THE DATA section start
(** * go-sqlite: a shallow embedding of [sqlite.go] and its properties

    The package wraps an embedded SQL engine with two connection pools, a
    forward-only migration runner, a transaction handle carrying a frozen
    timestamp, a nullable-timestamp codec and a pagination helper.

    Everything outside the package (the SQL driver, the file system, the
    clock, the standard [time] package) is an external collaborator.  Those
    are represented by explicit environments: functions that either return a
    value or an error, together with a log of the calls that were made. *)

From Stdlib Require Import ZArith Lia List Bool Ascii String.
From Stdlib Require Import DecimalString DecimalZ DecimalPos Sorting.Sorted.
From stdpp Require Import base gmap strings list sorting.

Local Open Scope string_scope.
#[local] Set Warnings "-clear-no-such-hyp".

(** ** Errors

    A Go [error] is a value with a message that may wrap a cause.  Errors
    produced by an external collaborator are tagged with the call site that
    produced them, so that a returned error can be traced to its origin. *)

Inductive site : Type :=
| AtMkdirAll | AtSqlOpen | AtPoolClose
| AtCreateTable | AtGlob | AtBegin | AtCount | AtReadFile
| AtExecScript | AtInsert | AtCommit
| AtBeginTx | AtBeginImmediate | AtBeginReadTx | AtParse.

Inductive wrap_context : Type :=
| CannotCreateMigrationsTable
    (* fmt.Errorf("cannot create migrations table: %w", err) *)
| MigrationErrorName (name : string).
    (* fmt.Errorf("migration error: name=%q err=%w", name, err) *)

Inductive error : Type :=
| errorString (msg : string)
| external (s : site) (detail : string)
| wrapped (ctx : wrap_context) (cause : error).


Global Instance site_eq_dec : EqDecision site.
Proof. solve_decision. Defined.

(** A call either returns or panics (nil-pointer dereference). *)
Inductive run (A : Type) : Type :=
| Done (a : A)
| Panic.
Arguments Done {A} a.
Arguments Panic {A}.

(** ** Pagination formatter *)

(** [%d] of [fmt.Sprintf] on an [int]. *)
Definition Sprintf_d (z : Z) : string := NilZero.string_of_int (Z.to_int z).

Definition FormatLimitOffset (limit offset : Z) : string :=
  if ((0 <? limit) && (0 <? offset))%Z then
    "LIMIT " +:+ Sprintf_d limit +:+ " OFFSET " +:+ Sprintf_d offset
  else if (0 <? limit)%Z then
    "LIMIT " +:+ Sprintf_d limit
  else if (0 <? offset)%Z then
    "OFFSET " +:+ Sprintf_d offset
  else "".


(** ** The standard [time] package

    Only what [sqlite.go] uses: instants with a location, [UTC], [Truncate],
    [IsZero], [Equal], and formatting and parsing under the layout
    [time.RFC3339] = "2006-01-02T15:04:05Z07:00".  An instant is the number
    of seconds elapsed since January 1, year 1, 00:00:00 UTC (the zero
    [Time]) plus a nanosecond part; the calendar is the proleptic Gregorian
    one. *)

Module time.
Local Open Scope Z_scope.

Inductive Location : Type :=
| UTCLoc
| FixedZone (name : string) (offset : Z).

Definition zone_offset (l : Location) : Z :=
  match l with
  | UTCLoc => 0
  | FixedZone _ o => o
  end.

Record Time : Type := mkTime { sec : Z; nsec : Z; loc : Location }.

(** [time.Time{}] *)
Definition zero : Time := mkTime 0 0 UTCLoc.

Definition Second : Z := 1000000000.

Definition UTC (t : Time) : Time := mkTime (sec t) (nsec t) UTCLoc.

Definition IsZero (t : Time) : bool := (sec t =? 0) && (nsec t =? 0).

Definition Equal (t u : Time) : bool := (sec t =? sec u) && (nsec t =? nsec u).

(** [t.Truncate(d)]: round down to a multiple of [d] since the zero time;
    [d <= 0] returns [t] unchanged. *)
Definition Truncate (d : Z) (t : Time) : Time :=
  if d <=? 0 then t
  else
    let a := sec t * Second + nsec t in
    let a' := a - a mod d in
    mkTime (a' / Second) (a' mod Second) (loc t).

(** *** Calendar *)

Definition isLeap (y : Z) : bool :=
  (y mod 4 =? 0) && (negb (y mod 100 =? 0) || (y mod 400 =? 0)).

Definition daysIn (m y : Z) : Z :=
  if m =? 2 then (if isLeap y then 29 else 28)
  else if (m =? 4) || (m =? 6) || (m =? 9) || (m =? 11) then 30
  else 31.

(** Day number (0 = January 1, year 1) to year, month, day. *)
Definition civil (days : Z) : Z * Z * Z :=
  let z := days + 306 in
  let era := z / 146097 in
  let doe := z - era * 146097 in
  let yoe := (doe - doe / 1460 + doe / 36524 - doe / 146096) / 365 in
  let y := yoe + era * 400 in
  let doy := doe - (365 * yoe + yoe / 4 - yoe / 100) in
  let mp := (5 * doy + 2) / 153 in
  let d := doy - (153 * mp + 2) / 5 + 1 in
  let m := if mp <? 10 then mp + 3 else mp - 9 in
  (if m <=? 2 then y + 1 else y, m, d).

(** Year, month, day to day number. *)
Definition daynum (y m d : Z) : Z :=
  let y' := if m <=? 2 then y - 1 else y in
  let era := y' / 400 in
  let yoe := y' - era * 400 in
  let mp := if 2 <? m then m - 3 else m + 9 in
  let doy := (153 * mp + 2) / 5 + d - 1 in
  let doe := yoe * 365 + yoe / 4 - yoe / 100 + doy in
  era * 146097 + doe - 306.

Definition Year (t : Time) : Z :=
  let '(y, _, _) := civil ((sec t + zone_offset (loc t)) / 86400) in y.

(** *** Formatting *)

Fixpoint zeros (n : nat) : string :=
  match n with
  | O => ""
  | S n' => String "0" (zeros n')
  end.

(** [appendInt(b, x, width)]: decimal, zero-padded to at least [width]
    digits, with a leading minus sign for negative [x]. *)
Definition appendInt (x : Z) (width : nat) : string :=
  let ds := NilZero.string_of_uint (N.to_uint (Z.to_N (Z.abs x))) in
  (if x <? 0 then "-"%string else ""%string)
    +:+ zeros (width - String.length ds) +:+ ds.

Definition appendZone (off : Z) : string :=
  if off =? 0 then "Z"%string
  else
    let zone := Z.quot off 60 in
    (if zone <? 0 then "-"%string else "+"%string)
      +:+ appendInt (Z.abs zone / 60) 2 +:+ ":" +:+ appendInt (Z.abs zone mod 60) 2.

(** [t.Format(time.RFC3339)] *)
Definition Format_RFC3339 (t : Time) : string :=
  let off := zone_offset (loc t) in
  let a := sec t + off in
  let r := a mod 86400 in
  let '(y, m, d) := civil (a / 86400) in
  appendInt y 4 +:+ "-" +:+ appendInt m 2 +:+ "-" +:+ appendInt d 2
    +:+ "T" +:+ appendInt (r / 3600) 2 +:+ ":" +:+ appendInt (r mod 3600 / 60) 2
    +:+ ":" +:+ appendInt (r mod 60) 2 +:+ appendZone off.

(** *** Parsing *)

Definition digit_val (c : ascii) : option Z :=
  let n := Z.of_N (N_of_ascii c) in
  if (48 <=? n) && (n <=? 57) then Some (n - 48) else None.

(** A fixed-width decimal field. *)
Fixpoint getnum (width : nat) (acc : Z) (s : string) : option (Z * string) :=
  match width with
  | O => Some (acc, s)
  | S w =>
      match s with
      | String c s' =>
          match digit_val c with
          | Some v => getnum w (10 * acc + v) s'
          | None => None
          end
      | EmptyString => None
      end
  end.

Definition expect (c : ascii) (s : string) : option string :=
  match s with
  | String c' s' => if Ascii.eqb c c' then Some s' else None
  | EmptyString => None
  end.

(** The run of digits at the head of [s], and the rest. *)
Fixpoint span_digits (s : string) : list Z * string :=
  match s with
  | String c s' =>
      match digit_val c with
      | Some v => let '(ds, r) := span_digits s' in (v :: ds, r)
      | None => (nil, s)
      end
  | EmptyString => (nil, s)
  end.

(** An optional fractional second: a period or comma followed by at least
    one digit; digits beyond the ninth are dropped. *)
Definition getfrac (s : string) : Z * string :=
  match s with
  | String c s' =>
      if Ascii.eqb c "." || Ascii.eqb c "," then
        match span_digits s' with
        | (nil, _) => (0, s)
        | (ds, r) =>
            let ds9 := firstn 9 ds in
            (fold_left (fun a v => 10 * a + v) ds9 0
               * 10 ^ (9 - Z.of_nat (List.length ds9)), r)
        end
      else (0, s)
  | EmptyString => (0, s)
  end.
THE DATA section end
Please copy every line in the entries where "zeros" appears.

- **RESULT**
Fixpoint zeros (n : nat) : string :=
  | S n' => String "0" (zeros n')
    +:+ zeros (width - String.length ds) +:+ ds.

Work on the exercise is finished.